- [TASK STATEMENT]
In the entries that follow, the first line to write out is the one containing "- intros tvs", and the last is the one containing "End ScopeObserver.". Reproduce that stretch exactly, with nothing before or after it.

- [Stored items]

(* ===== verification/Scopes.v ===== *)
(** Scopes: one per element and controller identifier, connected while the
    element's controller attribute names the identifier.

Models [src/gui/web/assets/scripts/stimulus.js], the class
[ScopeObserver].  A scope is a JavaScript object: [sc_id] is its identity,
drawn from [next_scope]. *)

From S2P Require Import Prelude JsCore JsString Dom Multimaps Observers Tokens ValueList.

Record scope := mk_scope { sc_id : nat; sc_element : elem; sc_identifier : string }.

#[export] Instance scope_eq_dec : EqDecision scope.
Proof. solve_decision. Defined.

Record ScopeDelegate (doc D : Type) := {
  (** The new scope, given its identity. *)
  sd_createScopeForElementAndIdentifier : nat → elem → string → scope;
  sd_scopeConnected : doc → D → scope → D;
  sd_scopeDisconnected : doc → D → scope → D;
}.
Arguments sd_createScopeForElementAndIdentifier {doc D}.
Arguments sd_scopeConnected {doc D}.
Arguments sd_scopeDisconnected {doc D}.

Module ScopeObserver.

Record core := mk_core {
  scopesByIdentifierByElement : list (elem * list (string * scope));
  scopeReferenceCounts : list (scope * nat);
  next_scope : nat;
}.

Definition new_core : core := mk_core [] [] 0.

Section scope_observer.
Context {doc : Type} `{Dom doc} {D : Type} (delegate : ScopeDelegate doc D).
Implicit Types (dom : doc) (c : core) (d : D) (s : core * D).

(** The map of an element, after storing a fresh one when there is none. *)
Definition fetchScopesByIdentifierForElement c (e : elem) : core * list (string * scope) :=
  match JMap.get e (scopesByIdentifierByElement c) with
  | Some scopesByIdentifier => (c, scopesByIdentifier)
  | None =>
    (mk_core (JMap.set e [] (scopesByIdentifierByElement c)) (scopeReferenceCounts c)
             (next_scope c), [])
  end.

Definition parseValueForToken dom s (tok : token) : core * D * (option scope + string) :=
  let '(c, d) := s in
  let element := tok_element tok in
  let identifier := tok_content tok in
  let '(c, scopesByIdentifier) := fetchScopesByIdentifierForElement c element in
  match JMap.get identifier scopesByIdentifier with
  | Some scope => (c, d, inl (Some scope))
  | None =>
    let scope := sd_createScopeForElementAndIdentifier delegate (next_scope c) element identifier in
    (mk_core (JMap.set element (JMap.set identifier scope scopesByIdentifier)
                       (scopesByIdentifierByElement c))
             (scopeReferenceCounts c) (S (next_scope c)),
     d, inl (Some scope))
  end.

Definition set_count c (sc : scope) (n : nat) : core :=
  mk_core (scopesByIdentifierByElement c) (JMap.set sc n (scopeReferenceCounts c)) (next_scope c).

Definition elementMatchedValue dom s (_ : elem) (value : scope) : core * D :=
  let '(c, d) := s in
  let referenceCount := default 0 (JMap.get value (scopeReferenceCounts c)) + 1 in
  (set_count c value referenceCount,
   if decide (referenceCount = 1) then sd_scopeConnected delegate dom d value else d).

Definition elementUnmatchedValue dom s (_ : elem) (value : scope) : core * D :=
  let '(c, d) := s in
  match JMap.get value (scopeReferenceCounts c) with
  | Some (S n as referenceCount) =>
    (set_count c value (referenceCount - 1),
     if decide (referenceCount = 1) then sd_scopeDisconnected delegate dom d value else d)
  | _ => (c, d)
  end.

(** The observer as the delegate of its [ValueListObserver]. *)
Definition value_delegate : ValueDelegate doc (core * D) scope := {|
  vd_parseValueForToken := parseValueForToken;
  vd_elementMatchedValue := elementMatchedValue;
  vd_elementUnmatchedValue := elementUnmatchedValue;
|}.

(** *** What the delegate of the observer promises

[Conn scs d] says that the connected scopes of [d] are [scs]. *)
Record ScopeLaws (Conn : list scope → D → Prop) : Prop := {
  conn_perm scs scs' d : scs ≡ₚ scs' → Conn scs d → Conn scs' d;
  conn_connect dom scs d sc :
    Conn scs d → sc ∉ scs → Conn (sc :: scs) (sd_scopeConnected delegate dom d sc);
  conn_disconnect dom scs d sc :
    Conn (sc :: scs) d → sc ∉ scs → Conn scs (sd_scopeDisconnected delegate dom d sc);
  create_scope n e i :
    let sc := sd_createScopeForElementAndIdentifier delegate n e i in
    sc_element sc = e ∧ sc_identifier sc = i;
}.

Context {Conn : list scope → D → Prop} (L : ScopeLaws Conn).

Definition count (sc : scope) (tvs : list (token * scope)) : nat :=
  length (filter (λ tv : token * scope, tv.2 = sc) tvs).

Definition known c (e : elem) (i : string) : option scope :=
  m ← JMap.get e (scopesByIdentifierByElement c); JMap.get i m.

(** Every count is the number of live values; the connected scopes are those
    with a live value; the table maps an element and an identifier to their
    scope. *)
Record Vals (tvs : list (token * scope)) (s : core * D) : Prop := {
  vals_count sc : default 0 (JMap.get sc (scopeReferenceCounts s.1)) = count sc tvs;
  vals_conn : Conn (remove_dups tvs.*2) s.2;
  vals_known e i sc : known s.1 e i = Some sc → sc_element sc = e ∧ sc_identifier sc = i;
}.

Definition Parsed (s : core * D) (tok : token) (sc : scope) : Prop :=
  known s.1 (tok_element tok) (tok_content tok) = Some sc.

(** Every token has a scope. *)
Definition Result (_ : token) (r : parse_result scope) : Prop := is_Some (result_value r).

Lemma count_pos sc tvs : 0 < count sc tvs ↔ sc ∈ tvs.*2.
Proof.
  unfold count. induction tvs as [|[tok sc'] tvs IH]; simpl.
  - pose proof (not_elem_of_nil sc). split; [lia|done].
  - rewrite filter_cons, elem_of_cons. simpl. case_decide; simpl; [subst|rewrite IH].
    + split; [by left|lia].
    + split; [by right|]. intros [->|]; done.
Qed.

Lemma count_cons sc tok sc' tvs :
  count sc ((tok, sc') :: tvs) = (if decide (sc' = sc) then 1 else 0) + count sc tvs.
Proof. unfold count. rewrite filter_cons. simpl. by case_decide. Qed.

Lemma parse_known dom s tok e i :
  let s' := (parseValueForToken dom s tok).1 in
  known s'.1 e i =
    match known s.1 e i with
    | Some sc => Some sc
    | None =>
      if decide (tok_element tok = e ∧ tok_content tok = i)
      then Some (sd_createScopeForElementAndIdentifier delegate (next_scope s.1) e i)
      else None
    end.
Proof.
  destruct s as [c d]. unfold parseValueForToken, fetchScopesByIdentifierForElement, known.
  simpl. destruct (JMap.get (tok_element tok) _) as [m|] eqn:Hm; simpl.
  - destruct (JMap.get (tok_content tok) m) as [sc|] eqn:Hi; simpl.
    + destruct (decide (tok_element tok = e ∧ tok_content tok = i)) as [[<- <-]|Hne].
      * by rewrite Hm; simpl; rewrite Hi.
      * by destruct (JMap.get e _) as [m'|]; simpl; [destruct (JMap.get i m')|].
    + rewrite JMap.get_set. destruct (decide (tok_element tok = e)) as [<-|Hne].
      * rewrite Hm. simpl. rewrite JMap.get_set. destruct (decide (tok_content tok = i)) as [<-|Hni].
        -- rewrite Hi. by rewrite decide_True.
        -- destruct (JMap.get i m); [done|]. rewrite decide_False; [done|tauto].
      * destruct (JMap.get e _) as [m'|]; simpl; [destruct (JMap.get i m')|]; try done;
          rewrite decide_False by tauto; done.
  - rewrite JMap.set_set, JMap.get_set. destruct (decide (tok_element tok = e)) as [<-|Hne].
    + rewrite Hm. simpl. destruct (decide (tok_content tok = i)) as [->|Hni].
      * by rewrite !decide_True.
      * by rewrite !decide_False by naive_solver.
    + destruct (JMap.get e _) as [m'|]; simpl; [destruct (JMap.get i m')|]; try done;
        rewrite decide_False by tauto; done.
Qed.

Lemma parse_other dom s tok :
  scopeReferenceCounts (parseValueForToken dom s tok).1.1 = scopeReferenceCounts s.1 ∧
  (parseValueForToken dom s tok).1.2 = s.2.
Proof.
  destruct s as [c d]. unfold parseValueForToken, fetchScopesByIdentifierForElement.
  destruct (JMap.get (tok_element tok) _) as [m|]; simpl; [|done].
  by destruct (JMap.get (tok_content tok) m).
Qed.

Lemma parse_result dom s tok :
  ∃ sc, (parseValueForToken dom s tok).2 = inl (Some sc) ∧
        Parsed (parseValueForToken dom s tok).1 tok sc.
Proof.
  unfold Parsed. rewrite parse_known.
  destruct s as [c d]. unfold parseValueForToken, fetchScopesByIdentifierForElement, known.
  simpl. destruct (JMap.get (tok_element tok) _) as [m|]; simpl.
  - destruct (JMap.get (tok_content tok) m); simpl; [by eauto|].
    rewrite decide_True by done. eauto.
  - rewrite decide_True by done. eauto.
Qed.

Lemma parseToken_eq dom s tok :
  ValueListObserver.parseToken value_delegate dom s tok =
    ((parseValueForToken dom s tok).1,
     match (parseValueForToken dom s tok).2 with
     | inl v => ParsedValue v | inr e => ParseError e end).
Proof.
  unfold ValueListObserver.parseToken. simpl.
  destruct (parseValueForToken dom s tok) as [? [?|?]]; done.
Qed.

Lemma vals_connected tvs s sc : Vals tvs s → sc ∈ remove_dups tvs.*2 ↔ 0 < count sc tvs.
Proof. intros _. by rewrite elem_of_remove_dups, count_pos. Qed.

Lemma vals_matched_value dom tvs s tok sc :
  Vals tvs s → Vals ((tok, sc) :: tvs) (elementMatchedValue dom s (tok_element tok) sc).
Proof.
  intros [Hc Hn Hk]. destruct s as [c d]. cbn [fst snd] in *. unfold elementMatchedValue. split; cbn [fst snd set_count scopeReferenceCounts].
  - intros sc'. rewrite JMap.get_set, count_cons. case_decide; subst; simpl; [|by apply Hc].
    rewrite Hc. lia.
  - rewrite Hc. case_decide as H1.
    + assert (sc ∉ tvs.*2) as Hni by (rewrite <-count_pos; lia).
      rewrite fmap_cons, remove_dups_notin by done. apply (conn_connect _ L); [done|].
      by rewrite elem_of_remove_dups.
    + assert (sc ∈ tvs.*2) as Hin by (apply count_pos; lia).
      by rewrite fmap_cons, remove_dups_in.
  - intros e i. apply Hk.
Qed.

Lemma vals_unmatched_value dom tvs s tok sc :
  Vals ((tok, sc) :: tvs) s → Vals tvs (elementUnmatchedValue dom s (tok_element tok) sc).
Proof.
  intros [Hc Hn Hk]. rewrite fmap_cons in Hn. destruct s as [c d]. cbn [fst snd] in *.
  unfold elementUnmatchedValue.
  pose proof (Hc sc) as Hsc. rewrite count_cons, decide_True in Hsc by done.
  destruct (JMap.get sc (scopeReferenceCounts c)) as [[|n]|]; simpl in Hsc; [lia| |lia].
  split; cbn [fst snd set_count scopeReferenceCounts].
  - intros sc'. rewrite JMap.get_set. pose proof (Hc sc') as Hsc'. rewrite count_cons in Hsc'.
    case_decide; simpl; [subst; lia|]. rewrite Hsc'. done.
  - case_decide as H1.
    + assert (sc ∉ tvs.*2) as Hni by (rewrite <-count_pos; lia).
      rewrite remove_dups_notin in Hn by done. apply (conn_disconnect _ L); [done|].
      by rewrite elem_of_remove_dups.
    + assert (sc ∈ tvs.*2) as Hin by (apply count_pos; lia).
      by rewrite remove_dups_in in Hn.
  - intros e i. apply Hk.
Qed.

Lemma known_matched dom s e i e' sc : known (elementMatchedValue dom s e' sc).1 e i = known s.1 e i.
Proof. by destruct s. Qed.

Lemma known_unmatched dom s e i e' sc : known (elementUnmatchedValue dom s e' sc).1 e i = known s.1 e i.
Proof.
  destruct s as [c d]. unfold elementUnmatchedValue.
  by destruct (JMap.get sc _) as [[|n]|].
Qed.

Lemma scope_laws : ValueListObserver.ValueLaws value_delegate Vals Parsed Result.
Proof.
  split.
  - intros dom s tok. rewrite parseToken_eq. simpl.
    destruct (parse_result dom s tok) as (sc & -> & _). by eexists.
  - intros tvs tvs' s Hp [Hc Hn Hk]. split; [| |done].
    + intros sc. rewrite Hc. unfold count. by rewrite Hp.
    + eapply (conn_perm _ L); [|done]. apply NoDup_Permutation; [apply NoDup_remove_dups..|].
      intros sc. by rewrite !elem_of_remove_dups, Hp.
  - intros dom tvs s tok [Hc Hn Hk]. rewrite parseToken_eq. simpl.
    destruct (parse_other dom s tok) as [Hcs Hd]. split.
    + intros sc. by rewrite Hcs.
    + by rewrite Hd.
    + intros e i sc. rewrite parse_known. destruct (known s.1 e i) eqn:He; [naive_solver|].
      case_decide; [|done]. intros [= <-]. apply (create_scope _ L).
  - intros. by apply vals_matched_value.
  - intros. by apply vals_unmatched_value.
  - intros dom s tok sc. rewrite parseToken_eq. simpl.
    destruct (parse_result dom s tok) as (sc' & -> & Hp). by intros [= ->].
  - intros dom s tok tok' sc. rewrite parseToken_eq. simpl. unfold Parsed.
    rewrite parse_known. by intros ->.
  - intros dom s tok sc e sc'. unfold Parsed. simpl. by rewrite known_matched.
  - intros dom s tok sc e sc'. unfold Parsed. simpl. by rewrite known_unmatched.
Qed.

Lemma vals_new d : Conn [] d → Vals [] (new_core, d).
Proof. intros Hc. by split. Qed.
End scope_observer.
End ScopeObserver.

---

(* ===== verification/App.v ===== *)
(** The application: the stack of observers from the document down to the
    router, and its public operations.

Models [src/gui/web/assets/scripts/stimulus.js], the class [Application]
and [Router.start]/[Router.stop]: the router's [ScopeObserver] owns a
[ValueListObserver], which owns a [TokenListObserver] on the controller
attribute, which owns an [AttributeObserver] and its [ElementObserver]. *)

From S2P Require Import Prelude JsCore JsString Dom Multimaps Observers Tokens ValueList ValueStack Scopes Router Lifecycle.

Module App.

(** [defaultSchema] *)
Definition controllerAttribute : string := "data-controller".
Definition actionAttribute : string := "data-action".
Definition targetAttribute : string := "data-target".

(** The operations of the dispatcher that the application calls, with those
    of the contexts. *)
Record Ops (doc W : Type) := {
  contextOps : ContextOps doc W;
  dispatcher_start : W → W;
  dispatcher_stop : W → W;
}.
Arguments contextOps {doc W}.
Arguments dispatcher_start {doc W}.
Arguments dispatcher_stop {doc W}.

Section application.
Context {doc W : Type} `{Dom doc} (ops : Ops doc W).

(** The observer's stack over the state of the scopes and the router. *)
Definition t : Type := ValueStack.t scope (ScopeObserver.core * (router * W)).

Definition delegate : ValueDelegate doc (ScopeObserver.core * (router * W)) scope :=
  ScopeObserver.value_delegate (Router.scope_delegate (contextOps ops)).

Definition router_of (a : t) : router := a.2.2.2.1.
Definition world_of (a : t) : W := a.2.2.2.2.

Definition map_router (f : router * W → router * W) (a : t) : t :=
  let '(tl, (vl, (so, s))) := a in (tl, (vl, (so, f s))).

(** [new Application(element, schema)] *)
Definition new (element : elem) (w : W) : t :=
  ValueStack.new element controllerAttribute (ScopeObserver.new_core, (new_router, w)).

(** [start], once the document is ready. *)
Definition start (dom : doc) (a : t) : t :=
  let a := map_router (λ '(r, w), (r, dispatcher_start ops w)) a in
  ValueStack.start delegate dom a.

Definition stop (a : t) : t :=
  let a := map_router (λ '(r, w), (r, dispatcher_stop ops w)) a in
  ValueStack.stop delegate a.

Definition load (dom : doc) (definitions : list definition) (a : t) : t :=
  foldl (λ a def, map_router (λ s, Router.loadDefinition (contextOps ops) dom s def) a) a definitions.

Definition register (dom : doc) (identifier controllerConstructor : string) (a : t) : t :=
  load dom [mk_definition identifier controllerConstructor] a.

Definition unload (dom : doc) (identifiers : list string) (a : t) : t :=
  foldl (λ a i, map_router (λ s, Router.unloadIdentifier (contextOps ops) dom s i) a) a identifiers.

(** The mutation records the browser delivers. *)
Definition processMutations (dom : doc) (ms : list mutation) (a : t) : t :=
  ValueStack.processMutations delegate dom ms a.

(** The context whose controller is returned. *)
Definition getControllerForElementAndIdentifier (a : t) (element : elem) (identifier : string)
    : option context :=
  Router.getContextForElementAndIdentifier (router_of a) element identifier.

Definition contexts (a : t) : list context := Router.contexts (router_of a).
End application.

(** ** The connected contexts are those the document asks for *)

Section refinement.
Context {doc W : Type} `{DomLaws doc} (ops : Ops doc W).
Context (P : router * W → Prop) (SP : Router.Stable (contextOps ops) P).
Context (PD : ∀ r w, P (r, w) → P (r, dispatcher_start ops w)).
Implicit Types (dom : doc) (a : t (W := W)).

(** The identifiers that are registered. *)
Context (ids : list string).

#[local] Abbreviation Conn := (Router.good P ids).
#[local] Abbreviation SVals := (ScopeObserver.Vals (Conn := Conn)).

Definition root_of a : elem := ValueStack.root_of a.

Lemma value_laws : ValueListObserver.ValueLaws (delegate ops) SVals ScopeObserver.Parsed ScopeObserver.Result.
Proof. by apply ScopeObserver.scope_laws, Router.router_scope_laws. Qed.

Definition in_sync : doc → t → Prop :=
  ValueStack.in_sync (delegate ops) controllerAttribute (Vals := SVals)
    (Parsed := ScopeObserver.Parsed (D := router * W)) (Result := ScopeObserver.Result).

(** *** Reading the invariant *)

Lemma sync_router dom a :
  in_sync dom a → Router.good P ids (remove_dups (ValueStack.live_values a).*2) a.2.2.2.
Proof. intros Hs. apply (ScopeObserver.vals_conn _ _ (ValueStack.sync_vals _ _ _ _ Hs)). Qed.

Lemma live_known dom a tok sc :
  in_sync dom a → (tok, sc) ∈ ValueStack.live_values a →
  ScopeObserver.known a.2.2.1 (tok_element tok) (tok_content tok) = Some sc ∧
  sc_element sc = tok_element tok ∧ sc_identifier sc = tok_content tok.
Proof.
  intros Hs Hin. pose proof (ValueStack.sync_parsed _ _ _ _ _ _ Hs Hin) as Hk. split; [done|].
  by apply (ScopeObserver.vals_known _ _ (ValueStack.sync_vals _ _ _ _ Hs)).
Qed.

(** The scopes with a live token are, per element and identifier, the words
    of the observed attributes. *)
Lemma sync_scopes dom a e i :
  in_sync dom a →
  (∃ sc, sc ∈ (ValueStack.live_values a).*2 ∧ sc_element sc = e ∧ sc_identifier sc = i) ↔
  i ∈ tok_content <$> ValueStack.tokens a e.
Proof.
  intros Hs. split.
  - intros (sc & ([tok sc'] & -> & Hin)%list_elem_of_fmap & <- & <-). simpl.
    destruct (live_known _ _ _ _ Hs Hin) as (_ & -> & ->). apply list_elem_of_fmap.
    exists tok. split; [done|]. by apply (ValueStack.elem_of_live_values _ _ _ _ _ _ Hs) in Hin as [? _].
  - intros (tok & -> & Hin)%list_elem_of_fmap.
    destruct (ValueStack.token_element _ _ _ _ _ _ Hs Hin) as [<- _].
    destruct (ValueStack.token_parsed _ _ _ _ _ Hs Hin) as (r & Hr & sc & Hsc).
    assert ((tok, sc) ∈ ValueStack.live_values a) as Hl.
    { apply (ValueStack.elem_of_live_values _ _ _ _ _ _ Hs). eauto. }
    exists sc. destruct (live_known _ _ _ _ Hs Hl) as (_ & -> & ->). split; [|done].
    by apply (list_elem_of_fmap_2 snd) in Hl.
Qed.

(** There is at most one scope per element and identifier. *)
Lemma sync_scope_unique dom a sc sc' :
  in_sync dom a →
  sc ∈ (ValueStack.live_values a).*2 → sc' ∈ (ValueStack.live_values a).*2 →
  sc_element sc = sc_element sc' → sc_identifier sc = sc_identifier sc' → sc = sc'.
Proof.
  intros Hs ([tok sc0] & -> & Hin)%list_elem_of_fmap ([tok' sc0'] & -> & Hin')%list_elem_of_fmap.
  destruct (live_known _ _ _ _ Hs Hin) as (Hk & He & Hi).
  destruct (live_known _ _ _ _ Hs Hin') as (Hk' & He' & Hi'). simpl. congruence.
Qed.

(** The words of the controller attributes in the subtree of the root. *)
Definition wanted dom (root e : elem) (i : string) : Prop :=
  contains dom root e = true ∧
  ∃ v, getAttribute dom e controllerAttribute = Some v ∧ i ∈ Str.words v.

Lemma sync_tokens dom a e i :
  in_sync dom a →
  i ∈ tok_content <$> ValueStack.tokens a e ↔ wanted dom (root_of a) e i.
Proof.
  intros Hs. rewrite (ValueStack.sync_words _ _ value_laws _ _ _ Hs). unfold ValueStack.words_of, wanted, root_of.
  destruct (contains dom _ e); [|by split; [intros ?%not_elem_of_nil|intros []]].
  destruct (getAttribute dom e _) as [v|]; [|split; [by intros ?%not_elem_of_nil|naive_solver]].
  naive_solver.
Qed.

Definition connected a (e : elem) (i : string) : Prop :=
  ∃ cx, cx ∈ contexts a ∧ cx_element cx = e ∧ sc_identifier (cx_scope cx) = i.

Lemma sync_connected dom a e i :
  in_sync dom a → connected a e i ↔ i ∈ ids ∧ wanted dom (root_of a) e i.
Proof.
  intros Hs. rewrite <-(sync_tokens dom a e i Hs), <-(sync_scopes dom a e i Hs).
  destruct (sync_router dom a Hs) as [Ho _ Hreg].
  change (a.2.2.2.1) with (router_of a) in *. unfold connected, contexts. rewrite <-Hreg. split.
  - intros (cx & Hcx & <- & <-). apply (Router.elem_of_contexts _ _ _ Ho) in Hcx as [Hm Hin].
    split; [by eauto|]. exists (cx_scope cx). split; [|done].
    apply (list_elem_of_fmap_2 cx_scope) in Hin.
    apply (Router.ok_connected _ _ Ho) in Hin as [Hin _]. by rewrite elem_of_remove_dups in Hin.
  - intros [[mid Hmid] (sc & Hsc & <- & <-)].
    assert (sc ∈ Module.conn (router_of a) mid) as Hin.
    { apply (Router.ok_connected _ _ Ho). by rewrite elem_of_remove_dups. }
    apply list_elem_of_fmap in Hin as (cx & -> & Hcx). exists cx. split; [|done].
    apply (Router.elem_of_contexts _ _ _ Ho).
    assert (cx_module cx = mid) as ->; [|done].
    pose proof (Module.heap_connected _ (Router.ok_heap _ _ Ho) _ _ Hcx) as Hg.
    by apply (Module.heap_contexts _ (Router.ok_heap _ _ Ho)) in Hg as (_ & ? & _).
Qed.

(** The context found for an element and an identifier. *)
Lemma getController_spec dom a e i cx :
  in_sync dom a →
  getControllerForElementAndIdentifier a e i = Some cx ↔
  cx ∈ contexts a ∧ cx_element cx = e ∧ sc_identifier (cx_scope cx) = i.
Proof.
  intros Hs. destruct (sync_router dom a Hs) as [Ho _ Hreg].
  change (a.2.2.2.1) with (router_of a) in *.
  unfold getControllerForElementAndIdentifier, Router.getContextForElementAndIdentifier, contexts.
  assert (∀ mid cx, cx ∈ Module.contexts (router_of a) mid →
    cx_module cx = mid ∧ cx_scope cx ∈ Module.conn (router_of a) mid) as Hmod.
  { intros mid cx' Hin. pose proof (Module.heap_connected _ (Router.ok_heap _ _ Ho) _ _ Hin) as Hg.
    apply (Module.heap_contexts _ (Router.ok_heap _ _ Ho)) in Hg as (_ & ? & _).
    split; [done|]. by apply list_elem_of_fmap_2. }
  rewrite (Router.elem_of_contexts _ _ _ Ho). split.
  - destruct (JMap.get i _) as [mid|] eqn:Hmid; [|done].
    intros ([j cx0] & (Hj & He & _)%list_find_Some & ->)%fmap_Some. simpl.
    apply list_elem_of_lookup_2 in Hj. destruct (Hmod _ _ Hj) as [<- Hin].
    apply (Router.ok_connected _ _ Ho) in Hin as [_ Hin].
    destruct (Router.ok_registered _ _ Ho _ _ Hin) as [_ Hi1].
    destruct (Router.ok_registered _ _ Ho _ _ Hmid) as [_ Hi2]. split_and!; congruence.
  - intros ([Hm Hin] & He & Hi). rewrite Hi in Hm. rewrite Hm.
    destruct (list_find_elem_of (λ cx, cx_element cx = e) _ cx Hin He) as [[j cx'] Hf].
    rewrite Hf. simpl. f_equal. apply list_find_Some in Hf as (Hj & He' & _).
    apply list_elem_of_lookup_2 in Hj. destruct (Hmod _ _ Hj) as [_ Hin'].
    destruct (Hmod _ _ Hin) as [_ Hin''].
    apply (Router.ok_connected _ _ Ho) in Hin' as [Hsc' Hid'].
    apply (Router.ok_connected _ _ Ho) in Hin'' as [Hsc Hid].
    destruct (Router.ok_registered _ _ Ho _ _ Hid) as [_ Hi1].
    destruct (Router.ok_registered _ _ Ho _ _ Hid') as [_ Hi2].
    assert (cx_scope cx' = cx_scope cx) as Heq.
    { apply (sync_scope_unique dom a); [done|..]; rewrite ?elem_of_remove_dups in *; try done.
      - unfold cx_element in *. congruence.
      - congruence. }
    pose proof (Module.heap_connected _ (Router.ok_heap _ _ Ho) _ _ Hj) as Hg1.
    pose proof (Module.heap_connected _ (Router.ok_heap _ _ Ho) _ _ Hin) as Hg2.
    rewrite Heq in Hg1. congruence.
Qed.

- [RESPONSE AREA]
  - intros tvs tvs' s Hp [Hc Hn Hk]. split; [| |done].
    + intros sc. rewrite Hc. unfold count. by rewrite Hp.
    + eapply (conn_perm _ L); [|done]. apply NoDup_Permutation; [apply NoDup_remove_dups..|].
      intros sc. by rewrite !elem_of_remove_dups, Hp.
  - intros dom tvs s tok [Hc Hn Hk]. rewrite parseToken_eq. simpl.
    destruct (parse_other dom s tok) as [Hcs Hd]. split.
    + intros sc. by rewrite Hcs.
    + by rewrite Hd.
    + intros e i sc. rewrite parse_known. destruct (known s.1 e i) eqn:He; [naive_solver|].
      case_decide; [|done]. intros [= <-]. apply (create_scope _ L).
  - intros. by apply vals_matched_value.
  - intros. by apply vals_unmatched_value.
  - intros dom s tok sc. rewrite parseToken_eq. simpl.
    destruct (parse_result dom s tok) as (sc' & -> & Hp). by intros [= ->].
  - intros dom s tok tok' sc. rewrite parseToken_eq. simpl. unfold Parsed.
    rewrite parse_known. by intros ->.
  - intros dom s tok sc e sc'. unfold Parsed. simpl. by rewrite known_matched.
  - intros dom s tok sc e sc'. unfold Parsed. simpl. by rewrite known_unmatched.
Qed.

Lemma vals_new d : Conn [] d → Vals [] (new_core, d).
Proof. intros Hc. by split. Qed.
End scope_observer.
End ScopeObserver.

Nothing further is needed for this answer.